日本でも有名な車椅子の天才、ホーキングは「宇宙は、虚数の時間から生まれた」としました。
虚数の時間?そもそも虚数って何?って感じですよね。
虚数とは、例えば電卓で「-1の√」を押すと変な英語が出てきてエラーになってしまうものがあると思います。これは、そんな数字存在しませんよ〜。というメッセージ。つまり、これが虚数なんです。
http://www17.plala.or.jp/utyuu-nazo/ho-kinngu.html
『ホーキング 虚時間の宇宙―宇宙の特異点をめぐって』 竹内薫/著 ブルーバックス 2005年発行
虚時間宇宙・その後の展開 (一部抜粋しています)
ホーキングが虚時間の無境界宇宙仮説を提出してから早くも20年以上の月日が経った。(ホーキングとハートルの論文は1983年に出ている)
今、ホーキングの仮説はどのような位置づけになっているのだろう? 初期宇宙が虚時間であったことは証明されたのだろうか、それとも否定されたのだろうか?
初期宇宙がホントに虚時間だったのかどうかについては、ホーキング自身も発言を続けていた。
「境界が存在しないことは、虚時間においては、物理法則が宇宙の状態を1つに決めることを意味する。だが、もし虚時間における宇宙の状態がわかれば、実時間における宇宙の状態も計算することができる。実時間においては依然として一種のビッグバン特異点が存在すると予想される。実時間においては依然として始まりがあることになる。だが、宇宙がどうやって始まったかについて、宇宙の外の何者かの助けを借りる必要はない。どうやって宇宙がビッグバンから始まったかは虚時間における宇宙の状態により決定されるのだ。

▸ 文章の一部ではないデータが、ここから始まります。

(* ===== verification/LightbeamOwns.v ===== *)
(** * Lightbeam: who uses the registers

    The counts of uses in [Registers] are those of a list of owners; what the operations
    on registers do to the list. *)

From S2P Require Import Prelude LightbeamRegs.
Import registers.
Local Open Scope Z_scope.

(** ** Registers and their owners *)

Definition valid (g : GPR) : Prop := match g with Rq r | Rx r => 0 ≤ r < 16 end.
Definition base (g : GPR) : Z := if decide (g ∈ SCRATCH_REGS) then 0 else 1.
Definition uses (l : list GPR) (g : GPR) : Z := zlen (filter (g =.) l).

Lemma uses_cons g h l : uses (h :: l) g = uses l g + (if decide (g = h) then 1 else 0).
Proof. unfold uses. rewrite filter_cons. case_decide; [rewrite zlen_cons|]; lia. Qed.
Lemma uses_app g l k : uses (l ++ k) g = uses l g + uses k g.
Proof. unfold uses. by rewrite filter_app, zlen_app. Qed.
Lemma uses_nonneg g l : 0 ≤ uses l g.
Proof. apply zlen_nonneg. Qed.
Lemma uses_zero g l : uses l g = 0 ↔ g ∉ l.
Proof.
  induction l as [|h l IH]; [set_solver|]. rewrite uses_cons, not_elem_of_cons.
  pose proof (uses_nonneg g l). case_decide; naive_solver lia.
Qed.
Lemma uses_le g l : uses l g ≤ zlen l.
Proof. induction l as [|h l IH]; [done|]. rewrite uses_cons, zlen_cons. case_decide; lia. Qed.
#[export] Instance uses_perm : Proper ((≡ₚ) ==> (=) ==> (=)) uses.
Proof. intros l l' E g ? <-. unfold uses, zlen. by rewrite E. Qed.

Lemma scratch_valid g : g ∈ SCRATCH_REGS → valid g.
Proof.
  intros Hg. assert (Forall valid SCRATCH_REGS) as HF; [|by rewrite Forall_forall in HF; apply HF].
  repeat constructor; cbn; lia.
Qed.

(** ** The bit sets *)

Lemma testbit_one r n : 0 ≤ r → Z.testbit (Z.shiftl 1 r) n = (r =? n).
Proof. intros Hr. rewrite Z.shiftl_1_l. by apply Z.pow2_bits_eqb. Qed.

Lemma is_free_testbit free r : 0 ≤ r → GPRs_is_free free r = Z.testbit free r.
Proof.
  intros Hr. unfold GPRs_is_free. destruct (Z.testbit free r) eqn:E.
  - apply negb_true_iff, Z.eqb_neq. intros H0. apply (f_equal (λ x, Z.testbit x r)) in H0.
    by rewrite Z.land_spec, testbit_one, Z.eqb_refl, E, Z.bits_0 in H0.
  - apply negb_false_iff, Z.eqb_eq, Z.bits_inj'. intros n Hn.
    rewrite Z.land_spec, testbit_one, Z.bits_0 by done.
    destruct (Z.eqb_spec r n) as [<-|]; [by rewrite E|apply andb_false_r].
Qed.
Lemma mark_used_testbit free r n :
  0 ≤ r → 0 ≤ n → Z.testbit (GPRs_mark_used free r) n = Z.testbit free n && negb (r =? n).
Proof. intros Hr Hn. unfold GPRs_mark_used. by rewrite Z.land_spec, Z.lnot_spec, testbit_one. Qed.
Lemma lor_testbit free r n :
  0 ≤ r → Z.testbit (Z.lor free (Z.shiftl 1 r)) n = Z.testbit free n || (r =? n).
Proof. intros Hr. by rewrite Z.lor_spec, testbit_one. Qed.

Lemma mark_used_high free r n : 0 ≤ r < 16 → 16 ≤ n → Z.testbit (GPRs_mark_used free r) n = Z.testbit free n.
Proof. intros Hr Hn. rewrite mark_used_testbit, (proj2 (Z.eqb_neq _ _)) by lia. apply andb_true_r. Qed.

Lemma trailing_zeros_spec free :
  let n := trailing_zeros free in
  (0 ≤ n < 16 ∧ Z.testbit free n = true) ∨ (n = 16 ∧ ∀ i, 0 ≤ i < 16 → Z.testbit free i = false).
Proof.
  cbn zeta. unfold trailing_zeros. destruct (list_find _ _) as [[k i]|] eqn:E.
  - left. apply list_find_Some in E as (Hk & Ht & _). apply list_elem_of_lookup_2, elem_of_seqZ in Hk.
    split; [lia|done].
  - right. split; [done|]. intros i Hi. apply list_find_None in E. rewrite Forall_forall in E.
    apply not_true_is_false, E, elem_of_seqZ. lia.
Qed.

(** ** Ownership

    A list of owned registers describes the counts: each register is used as often as it
    is in the list (and once more when it is not one of the scratch registers). *)
Definition class (R : Registers) (t : GPRType) : Z * list Z :=
  match t with TRq => scratch_64 R | TRx => scratch_128 R end.
Definition mk (t : GPRType) (r : Z) : GPR := match t with TRq => Rq r | TRx => Rx r end.
Definition num (g : GPR) : Z := match g with Rq r | Rx r => r end.

Lemma mk_num g : mk (gpr_type g) (num g) = g.
Proof. by destruct g. Qed.
Lemma scratch_counts_class R g : scratch_counts R g = (num g, class R (gpr_type g)).
Proof. by destruct g. Qed.
Lemma class_set R t c t' : class (set_counts R t c) t' = if decide (t' = t) then c else class R t'.
Proof. by destruct t, t'. Qed.

Record owns (R : Registers) (l : list GPR) : Prop := {
  owns_count t r : 0 ≤ r < 16 → zget (class R t).2 r = Some (base (mk t r) + uses l (mk t r));
  owns_free t r : 0 ≤ r < 16 → Z.testbit (class R t).1 r = (base (mk t r) + uses l (mk t r) =? 0);
  owns_scratch g : g ∈ l → g ∈ SCRATCH_REGS;
  owns_len t : zlen (class R t).2 = 16;
  owns_high t n : 16 ≤ n → Z.testbit (class R t).1 n = false;
}.

#[export] Instance owns_perm R : Proper ((≡ₚ) ==> iff) (owns R).
Proof.
  intros l l' E. split; intros [H1 H2 H3 H4 H5].
  - split; intros; rewrite <-?E; auto. apply H3. by rewrite E.
  - split; intros; rewrite ?E; auto. apply H3. by rewrite <-E.
Qed.

Lemma base_nonneg g : 0 ≤ base g ≤ 1.
Proof. unfold base. case_decide; lia. Qed.

(** An update of the count and of the bit of one register. *)
Lemma owns_update R l l' t r free c :
  owns R l → 0 ≤ r < 16 → (∀ g, g ∈ l' → g ∈ SCRATCH_REGS) →
  (∀ g, g ≠ mk t r → uses l' g = uses l g) →
  c = base (mk t r) + uses l' (mk t r) →
  (∀ n, 0 ≤ n < 16 → Z.testbit free n = if decide (n = r) then c =? 0 else Z.testbit (class R t).1 n) →
  (∀ n, 16 ≤ n → Z.testbit free n = Z.testbit (class R t).1 n) →
  owns (set_counts R t (free, <[Z.to_nat r := c]> (class R t).2)) l'.
Proof.
  intros [H1 H2 H3 H4 H5] Hr Hs Hu Hc Hf Hg.
  assert (∀ t' r', (t', r') ≠ (t, r) → mk t' r' ≠ mk t r) as Hne by (intros [] r' Hne E; apply Hne; destruct t; cbn in E; congruence).
  split; [| |done| |].
  1, 2: intros t' r' Hr'; rewrite class_set; case_decide as Ht.
  - subst t'. cbn [snd]. destruct (decide (r' = r)) as [->|Hn].
    + rewrite zget_insert by (pose proof (zget_Some_lt _ _ _ (H1 t r Hr)); lia).
      rewrite decide_True by done. by subst.
    + rewrite zget_insert by (pose proof (zget_Some_lt _ _ _ (H1 t r Hr)); lia).
      rewrite decide_False by congruence. rewrite H1 by done. do 2 f_equal. symmetry. apply Hu, Hne. congruence.
  - rewrite H1 by done. do 2 f_equal. symmetry. apply Hu, Hne. congruence.
  - subst t'. cbn [fst]. rewrite Hf by done. case_decide as Hn; [subst; done|].
    rewrite H2 by done. do 2 f_equal. symmetry. apply Hu, Hne. congruence.
  - rewrite H2 by done. do 2 f_equal. symmetry. apply Hu, Hne. congruence.
  - intros t'. rewrite class_set. case_decide; [|done]. cbn [snd]. by rewrite zlen_insert.
  - intros t' n Hn. rewrite class_set. case_decide; [|by apply H5]. cbn [fst]. rewrite Hg by done. by apply H5.
Qed.

(** What an owned register's entries are. *)
Lemma owns_entry R l g :
  owns R l → valid g → ∃ free counts, class R (gpr_type g) = (free, counts) ∧ 0 ≤ num g < 16 ∧
    zindex counts (num g) = Ret (base g + uses l g) ∧ 0 ≤ num g < zlen counts ∧
    Z.testbit free (num g) = (base g + uses l g =? 0).
Proof.
  intros Ho Hv. assert (0 ≤ num g < 16) as Hr by (by destruct g).
  pose proof (owns_count _ _ Ho (gpr_type g) (num g) Hr) as Hc.
  pose proof (owns_free _ _ Ho (gpr_type g) (num g) Hr) as Hf. rewrite mk_num in Hc, Hf.
  destruct (class R (gpr_type g)) as [free counts]. cbn [fst snd] in *. exists free, counts.
  pose proof (zget_Some_lt _ _ _ Hc). split_and!; try done; try lia. by apply zindex_Ret.
Qed.

Lemma base_scratch g : g ∈ SCRATCH_REGS → base g = 0.
Proof. intros Hg. unfold base. by rewrite decide_True. Qed.

Lemma mark_used_owns R l g :
  owns R l → g ∈ SCRATCH_REGS → uses l g < 200 →
  ∃ R', Registers_mark_used R g = Ret R' ∧ owns R' (g :: l).
Proof.
  intros Ho Hg Hu. destruct (owns_entry _ _ _ Ho (scratch_valid g Hg)) as (free & counts & Ec & Hr & Hc & Hl & Hf).
  pose proof (base_scratch g Hg). pose proof (uses_nonneg g l). unfold Registers_mark_used.
  rewrite scratch_counts_class, Ec, Hc, bind_Ret_l, op_add_fits, bind_Ret_l, zset_Ret, bind_Ret_l by lia.
  eexists. split; [done|].
  pose proof (owns_update R l (g :: l) (gpr_type g) (num g) (GPRs_mark_used free (num g))
    (base g + uses l g + 1)) as HU. rewrite Ec, mk_num in HU. apply HU; try done.
  - intros h [->|Hh]%elem_of_cons; [done|by apply Ho].
  - intros h Hne. rewrite uses_cons, decide_False by done. lia.
  - rewrite uses_cons, decide_True by done. lia.
  - intros n Hn. cbn [fst]. rewrite mark_used_testbit by lia. destruct (decide (n = num g)) as [->|].
    + rewrite Z.eqb_refl, andb_false_r. symmetry. apply Z.eqb_neq. lia.
    + rewrite (proj2 (Z.eqb_neq _ _)) by done. apply andb_true_r.
  - intros n Hn. by apply mark_used_high.
Qed.

Lemma release_owns R l g :
  owns R (g :: l) → uses l g < 200 → ∃ R', Registers_release R g = Ret R' ∧ owns R' l.
Proof.
  intros Ho Hu. assert (g ∈ SCRATCH_REGS) as Hg by (apply (owns_scratch _ _ Ho); by left).
  destruct (owns_entry _ _ _ Ho (scratch_valid g Hg)) as (free & counts & Ec & Hr & Hc & Hl & Hf).
  pose proof (base_scratch g Hg). pose proof (uses_nonneg g l).
  rewrite uses_cons, decide_True in Hc, Hf by done. unfold Registers_release.
  rewrite scratch_counts_class, Ec, Hc, bind_Ret_l.
  rewrite (proj2 (checked_sub_Some 8 _ 1 (uses l g))) by lia. cbn [unwrap].
  rewrite bind_Ret_l, zset_Ret, bind_Ret_l by lia.
  assert (∃ free', (if uses l g =? 0 then GPRs_release free (num g) else Ret free) = Ret free' ∧
    (∀ n, 0 ≤ n < 16 → Z.testbit free' n = if decide (n = num g) then uses l g =? 0 else Z.testbit free n) ∧
    ∀ n, 16 ≤ n → Z.testbit free' n = Z.testbit free n)
    as (free' & -> & Hf' & Hh').
  { destruct (Z.eqb_spec (uses l g) 0) as [E0|E0].
    - unfold GPRs_release. rewrite is_free_testbit, Hf by lia.
      rewrite (proj2 (Z.eqb_neq _ _)) by lia. eexists. split; [done|]. split; intros n Hn;
        rewrite lor_testbit by lia; [|rewrite (proj2 (Z.eqb_neq _ _)) by lia; apply orb_false_r]. destruct (decide (n = num g)) as [->|].
      + rewrite Z.eqb_refl. apply orb_true_r.
      + rewrite (proj2 (Z.eqb_neq (num g) n)) by done. apply orb_false_r.
    - exists free. split; [done|]. split; [|done]. intros n Hn. case_decide as Hn'; [|done]. subst n. rewrite Hf.
      apply Z.eqb_neq. lia. }
  rewrite bind_Ret_l. eexists. split; [done|].
  pose proof (owns_update R (g :: l) l (gpr_type g) (num g) free' (uses l g)) as HU.
  rewrite Ec, mk_num in HU. apply HU; try done.
  - intros h Hh. apply (owns_scratch _ _ Ho). by right.
  - intros h Hne. rewrite uses_cons, decide_False by done. lia.
  - lia.
Qed.

Lemma mk_type t r : gpr_type (mk t r) = t.
Proof. by destruct t. Qed.
Lemma num_mk t r : num (mk t r) = r.
Proof. by destruct t. Qed.

Lemma take_owns R l t :
  owns R l →
  (∃ R' g, Registers_take R t = Ret (R', Some g) ∧ gpr_type g = t ∧ g ∈ SCRATCH_REGS ∧ g ∉ l ∧
    owns R' (g :: l)) ∨
  (Registers_take R t = Ret (R, None) ∧ ∀ g, g ∈ SCRATCH_REGS → gpr_type g = t → g ∈ l).
Proof.
  intros Ho. unfold Registers_take. fold (class R t). destruct (class R t) as [free counts] eqn:Ec.
  unfold GPRs_take. destruct (trailing_zeros_spec free) as [[Hr Hb]|[E Hn]].
  - left. rewrite (proj2 (Z.ltb_lt _ _)) by lia. set (r := trailing_zeros free) in *.
    pose proof (owns_count _ _ Ho t r Hr) as Hc. pose proof (owns_free _ _ Ho t r Hr) as Hf.
    rewrite Ec in Hc, Hf. cbn [fst snd] in *. rewrite Hb in Hf. symmetry in Hf. apply Z.eqb_eq in Hf.
    pose proof (base_nonneg (mk t r)). pose proof (uses_nonneg (mk t r) l).
    pose proof (zget_Some_lt _ _ _ Hc). apply zindex_Ret in Hc.
    rewrite Hc, bind_Ret_l, op_add_fits, bind_Ret_l, zset_Ret, bind_Ret_l by lia.
    assert (mk t r ∈ SCRATCH_REGS) as Hs by (unfold base in *; case_decide; [done|lia]).
    assert (match t with TRq => Rq r | TRx => Rx r end = mk t r) as Emk by (by destruct t). rewrite Emk.
    eexists _, (mk t r). split; [done|]. split; [apply mk_type|]. split; [done|].
    split; [apply uses_zero; lia|].
    pose proof (owns_update R l (mk t r :: l) t r (GPRs_mark_used free r) (base (mk t r) + uses l (mk t r) + 1)) as HU.
    rewrite Ec in HU. apply HU; try done.
    + intros h [->|Hh]%elem_of_cons; [done|by apply Ho].
    + intros h Hne. rewrite uses_cons, decide_False by done. lia.
    + rewrite uses_cons, decide_True by done. lia.
    + intros n Hn. cbn [fst]. rewrite mark_used_testbit by lia. destruct (decide (n = r)) as [->|].
      * rewrite Z.eqb_refl, andb_false_r. symmetry. apply Z.eqb_neq. lia.
      * rewrite (proj2 (Z.eqb_neq _ _)) by done. apply andb_true_r.
    + intros n Hn. apply mark_used_high; lia.
  - right. rewrite E. cbn. split; [done|]. intros g Hg <-.
    destruct (owns_entry _ _ _ Ho (scratch_valid g Hg)) as (free' & counts' & Ec' & Hr & _ & _ & Hf).
    rewrite Ec in Ec'. injection Ec' as <- <-. rewrite Hn in Hf by done. symmetry in Hf.
    apply Z.eqb_neq in Hf. rewrite (base_scratch g Hg) in Hf. destruct (decide (g ∈ l)) as [|Hgl]; [done|].
    apply uses_zero in Hgl. lia.
Qed.

Lemma usages_owns R l g : owns R l → g ∈ SCRATCH_REGS → num_usages R g = Ret (uses l g).
Proof.
  intros Ho Hg. destruct (owns_entry _ _ _ Ho (scratch_valid g Hg)) as (free & counts & Ec & Hr & Hc & _).
  unfold num_usages. rewrite scratch_counts_class, Ec, Hc, (base_scratch g Hg). done.
Qed.
Lemma is_free_owns R l g : owns R l → g ∈ SCRATCH_REGS → Registers_is_free R g = bool_decide (g ∉ l).
Proof.
  intros Ho Hg. destruct (owns_entry _ _ _ Ho (scratch_valid g Hg)) as (free & counts & Ec & Hr & _ & _ & Hf).
  unfold Registers_is_free. rewrite scratch_counts_class, Ec, is_free_testbit, Hf, (base_scratch g Hg) by lia.
  case_bool_decide as Hl; [apply Z.eqb_eq, uses_zero; done|].
  apply Z.eqb_neq. intros E. assert (g ∉ l) by (apply uses_zero; lia). done.
Qed.

(** At the start every scratch register is free. *)
Lemma new_owns : ∃ R, Registers_new = Ret R ∧ owns R [].
Proof.
  eexists. split; [vm_compute; reflexivity|]. split; [| |set_solver|by intros []|].
  1, 2: intros t r Hr; assert (r ∈ seqZ 0 16) as Hin by (apply elem_of_seqZ; lia);
    change (seqZ 0 16) with [0; 1; 2; 3; 4; 5; 6; 7; 8; 9; 10; 11; 12; 13; 14; 15] in Hin;
    rewrite !elem_of_cons in Hin; destruct t;
    repeat (destruct Hin as [->|Hin]; [vm_compute; reflexivity|]); set_solver.
  intros t n Hn. apply Z.bits_above_log2; destruct t; cbn; lia.
Qed.

(** The owners determine the registers. *)
Lemma owns_class R R' l t : owns R l → owns R' l → class R t = class R' t.
Proof.
  intros HR HR'. apply injective_projections.
  - apply Z.bits_inj'. intros n Hn. destruct (decide (n < 16)).
    + rewrite (owns_free _ _ HR), (owns_free _ _ HR') by lia. done.
    + rewrite (owns_high _ _ HR), (owns_high _ _ HR') by lia. done.
  - pose proof (owns_len _ _ HR t). pose proof (owns_len _ _ HR' t). apply list_eq. intros i.
    destruct (decide (i < 16)%nat) as [Hi|Hi]; [|rewrite !lookup_ge_None_2 by (unfold zlen in *; lia); done].
    pose proof (owns_count _ _ HR t (Z.of_nat i) ltac:(lia)) as E. pose proof (owns_count _ _ HR' t (Z.of_nat i) ltac:(lia)) as E'.
    unfold zget in E, E'. rewrite (proj2 (Z.leb_le _ _)), Nat2Z.id in E, E' by lia. congruence.
Qed.
Lemma owns_unique R R' l : owns R l → owns R' l → R = R'.
Proof.
  intros HR HR'. pose proof (owns_class _ _ _ TRq HR HR'). pose proof (owns_class _ _ _ TRx HR HR').
  destruct R, R'. cbn in *. congruence.
Qed.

したがって、宇宙は完全に自己完結した系になる」(「時の始まり」 竹内訳)
これはホーキングの一般向けの講演録から採ってきたものだが、どうやら、虚時間の本当の意味は、境界をなくすことというよりも、むしろ時の始まりにおいて物理法則をちゃんと機能させることにより、宇宙を自己完結的にすることにあったようだ。
宇宙の始まりは実時間だったのか、虚時間だったのか、という質問はホーキングにとっては意味をなさない。どちらでもかまわないのだ。ただ、実時間では物理量が定義できない(=無限大になる…)のに対して、虚時間では物理量が通常のふるまいをするので、虚時間を使うほうが便利なのである。
それでも読者は混乱するかもしれないし、私も混乱気味であるが、このような初期宇宙の動向について、最近の物理学ではどう考えているのだろうか。
重力理論に量子効果を採り入れたものとしては超ひも理論のほかに「ループ量子重力」といわれる分野の進展が著しい。いよいよ初期宇宙の研究も本格的に量子論が組み込まれてきた感じだが、たとえば、宇宙の波動関数はこんな格好になるという計算結果がある(画像参照)。
宇宙の大きさ(の逆数)もデジタルになっていて、このような宇宙では、量子効果によって特異点が回避されることもわかっている。
つまり、ホーキングとハートルの提案では、無理矢理、宇宙の始まりに丸い虚時間のキャップをはめたような気持ち悪さがあったが、最近では、ごく自然に量子重力理論の帰結として、宇宙の始まりの特異点は消滅しているようなのだ。それはツルツルのキャップというよりは、時空が量子的にゆらいでいるための特異点が(インクがにじむように)ぼやけてしまったようなイメージなのである。不確定性が効いているといってもいいだろう。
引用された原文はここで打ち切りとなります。